[[ Supplied data, beginning ]]
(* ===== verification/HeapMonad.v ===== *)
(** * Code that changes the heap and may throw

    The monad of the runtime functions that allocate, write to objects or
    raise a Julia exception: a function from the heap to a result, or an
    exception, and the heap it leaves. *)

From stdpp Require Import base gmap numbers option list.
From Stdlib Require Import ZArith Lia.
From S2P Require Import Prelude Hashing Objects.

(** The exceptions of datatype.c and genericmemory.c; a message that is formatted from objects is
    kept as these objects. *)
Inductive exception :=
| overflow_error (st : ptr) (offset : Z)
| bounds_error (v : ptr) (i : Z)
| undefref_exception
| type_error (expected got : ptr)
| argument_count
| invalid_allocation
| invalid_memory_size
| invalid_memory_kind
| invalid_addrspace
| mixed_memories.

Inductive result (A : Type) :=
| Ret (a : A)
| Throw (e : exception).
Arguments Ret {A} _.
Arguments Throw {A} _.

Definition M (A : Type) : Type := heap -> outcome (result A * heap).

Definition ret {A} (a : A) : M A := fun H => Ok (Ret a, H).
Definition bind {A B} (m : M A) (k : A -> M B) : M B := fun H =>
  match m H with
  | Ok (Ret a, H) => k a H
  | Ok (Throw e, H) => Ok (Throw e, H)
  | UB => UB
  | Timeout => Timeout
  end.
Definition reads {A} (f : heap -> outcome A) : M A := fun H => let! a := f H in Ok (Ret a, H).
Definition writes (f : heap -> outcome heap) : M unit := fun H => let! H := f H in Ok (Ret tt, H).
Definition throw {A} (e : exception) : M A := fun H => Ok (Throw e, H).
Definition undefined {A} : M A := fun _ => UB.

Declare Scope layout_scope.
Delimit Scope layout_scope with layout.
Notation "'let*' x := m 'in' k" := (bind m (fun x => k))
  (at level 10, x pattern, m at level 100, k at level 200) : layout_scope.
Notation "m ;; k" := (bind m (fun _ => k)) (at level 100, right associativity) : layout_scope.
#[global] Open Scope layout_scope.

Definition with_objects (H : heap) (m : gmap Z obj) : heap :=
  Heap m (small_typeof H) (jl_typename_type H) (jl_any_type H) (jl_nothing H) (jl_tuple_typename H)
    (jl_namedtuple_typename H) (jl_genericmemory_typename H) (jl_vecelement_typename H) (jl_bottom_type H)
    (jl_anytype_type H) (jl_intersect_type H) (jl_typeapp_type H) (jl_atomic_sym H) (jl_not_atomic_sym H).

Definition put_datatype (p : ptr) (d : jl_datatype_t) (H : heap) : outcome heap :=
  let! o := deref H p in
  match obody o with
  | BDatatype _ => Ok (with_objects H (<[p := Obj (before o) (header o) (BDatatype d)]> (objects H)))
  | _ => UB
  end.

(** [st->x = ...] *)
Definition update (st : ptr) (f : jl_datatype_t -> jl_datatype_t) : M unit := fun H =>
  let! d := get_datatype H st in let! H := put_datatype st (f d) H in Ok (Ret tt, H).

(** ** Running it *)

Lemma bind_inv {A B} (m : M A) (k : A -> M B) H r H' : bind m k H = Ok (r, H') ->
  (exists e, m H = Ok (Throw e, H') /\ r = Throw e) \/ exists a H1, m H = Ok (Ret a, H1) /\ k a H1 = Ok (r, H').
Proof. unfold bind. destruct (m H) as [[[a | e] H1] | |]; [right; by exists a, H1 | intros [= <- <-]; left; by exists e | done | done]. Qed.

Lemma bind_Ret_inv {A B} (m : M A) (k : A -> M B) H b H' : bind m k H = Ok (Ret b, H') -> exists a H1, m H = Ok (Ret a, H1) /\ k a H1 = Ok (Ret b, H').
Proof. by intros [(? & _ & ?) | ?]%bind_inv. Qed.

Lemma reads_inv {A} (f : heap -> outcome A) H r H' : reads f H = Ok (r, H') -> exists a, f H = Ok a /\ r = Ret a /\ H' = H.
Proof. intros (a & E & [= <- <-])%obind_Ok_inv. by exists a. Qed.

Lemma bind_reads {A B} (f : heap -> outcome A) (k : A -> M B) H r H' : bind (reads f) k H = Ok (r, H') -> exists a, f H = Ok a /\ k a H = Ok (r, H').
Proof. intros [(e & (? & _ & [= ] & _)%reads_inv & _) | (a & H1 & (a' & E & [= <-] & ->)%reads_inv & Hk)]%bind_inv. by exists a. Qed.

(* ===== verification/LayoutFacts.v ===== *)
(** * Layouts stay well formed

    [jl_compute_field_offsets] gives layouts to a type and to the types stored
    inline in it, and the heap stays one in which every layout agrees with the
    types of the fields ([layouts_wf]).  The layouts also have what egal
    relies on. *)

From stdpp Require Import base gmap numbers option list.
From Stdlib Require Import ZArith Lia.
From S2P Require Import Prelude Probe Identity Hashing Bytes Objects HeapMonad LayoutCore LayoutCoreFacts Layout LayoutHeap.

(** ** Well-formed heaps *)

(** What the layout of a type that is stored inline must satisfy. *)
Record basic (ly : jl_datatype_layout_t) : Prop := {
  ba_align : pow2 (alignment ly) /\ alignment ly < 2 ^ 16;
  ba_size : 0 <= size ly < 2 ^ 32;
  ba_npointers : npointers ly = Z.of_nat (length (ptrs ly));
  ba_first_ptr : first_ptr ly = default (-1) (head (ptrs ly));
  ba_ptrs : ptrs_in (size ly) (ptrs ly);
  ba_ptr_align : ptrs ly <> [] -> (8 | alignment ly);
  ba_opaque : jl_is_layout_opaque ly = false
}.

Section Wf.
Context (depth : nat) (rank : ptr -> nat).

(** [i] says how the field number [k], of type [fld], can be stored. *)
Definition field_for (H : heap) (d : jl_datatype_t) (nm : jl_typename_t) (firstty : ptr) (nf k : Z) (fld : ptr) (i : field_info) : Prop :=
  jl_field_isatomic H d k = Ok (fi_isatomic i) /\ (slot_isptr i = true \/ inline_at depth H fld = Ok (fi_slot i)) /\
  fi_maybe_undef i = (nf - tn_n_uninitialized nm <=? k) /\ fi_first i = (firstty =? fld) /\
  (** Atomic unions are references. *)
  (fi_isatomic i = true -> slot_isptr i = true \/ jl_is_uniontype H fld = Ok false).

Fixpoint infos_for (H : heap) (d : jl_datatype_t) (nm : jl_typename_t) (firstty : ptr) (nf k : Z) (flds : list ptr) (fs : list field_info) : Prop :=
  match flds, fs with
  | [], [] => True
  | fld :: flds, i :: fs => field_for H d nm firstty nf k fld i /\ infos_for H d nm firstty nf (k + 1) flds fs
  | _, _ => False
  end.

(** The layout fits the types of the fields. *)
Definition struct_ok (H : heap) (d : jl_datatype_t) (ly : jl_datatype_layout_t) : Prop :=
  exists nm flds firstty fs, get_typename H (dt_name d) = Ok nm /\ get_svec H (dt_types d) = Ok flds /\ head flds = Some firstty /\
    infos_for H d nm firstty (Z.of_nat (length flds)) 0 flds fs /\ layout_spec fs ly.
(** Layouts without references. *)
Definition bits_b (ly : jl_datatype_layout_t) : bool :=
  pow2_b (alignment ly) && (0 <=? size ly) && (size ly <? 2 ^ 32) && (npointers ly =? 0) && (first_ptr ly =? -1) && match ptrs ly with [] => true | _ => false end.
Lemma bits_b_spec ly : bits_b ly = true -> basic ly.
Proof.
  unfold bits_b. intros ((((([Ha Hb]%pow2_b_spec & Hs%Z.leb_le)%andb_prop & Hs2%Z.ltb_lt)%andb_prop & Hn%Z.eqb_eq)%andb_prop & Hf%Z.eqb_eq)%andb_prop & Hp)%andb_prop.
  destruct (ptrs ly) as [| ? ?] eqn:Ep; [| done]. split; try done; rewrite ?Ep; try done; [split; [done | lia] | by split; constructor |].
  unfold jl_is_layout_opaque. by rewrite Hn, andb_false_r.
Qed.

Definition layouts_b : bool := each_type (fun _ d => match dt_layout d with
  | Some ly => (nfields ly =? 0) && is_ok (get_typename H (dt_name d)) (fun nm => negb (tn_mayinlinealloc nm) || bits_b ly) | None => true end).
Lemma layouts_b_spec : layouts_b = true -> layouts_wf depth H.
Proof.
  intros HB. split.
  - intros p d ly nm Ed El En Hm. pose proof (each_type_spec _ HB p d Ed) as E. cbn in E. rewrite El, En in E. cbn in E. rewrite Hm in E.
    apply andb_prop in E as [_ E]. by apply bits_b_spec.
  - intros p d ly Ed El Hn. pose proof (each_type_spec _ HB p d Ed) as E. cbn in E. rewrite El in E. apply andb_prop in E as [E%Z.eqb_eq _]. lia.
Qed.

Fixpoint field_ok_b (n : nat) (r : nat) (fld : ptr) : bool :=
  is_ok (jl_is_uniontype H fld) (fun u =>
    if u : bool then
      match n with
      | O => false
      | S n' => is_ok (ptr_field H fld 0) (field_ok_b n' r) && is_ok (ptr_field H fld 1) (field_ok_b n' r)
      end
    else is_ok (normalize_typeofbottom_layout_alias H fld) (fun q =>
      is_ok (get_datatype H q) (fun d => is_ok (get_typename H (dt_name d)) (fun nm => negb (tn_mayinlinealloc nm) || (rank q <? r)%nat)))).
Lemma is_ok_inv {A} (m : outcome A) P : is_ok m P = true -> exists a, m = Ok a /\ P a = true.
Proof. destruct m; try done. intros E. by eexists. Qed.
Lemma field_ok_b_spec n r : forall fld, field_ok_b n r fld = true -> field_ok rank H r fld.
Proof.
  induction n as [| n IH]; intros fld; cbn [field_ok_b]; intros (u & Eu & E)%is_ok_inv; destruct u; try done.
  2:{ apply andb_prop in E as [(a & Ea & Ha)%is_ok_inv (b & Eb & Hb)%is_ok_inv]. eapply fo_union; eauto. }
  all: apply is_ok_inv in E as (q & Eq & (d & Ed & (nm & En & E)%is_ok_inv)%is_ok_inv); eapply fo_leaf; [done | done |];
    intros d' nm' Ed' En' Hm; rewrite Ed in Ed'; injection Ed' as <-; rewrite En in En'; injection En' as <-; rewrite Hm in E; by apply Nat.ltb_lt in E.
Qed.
[[ Supplied data, end ]]
» **About this task**
Where a line in the records above contains "Some", include it in the count, and give only that number.

» **Task solution**
2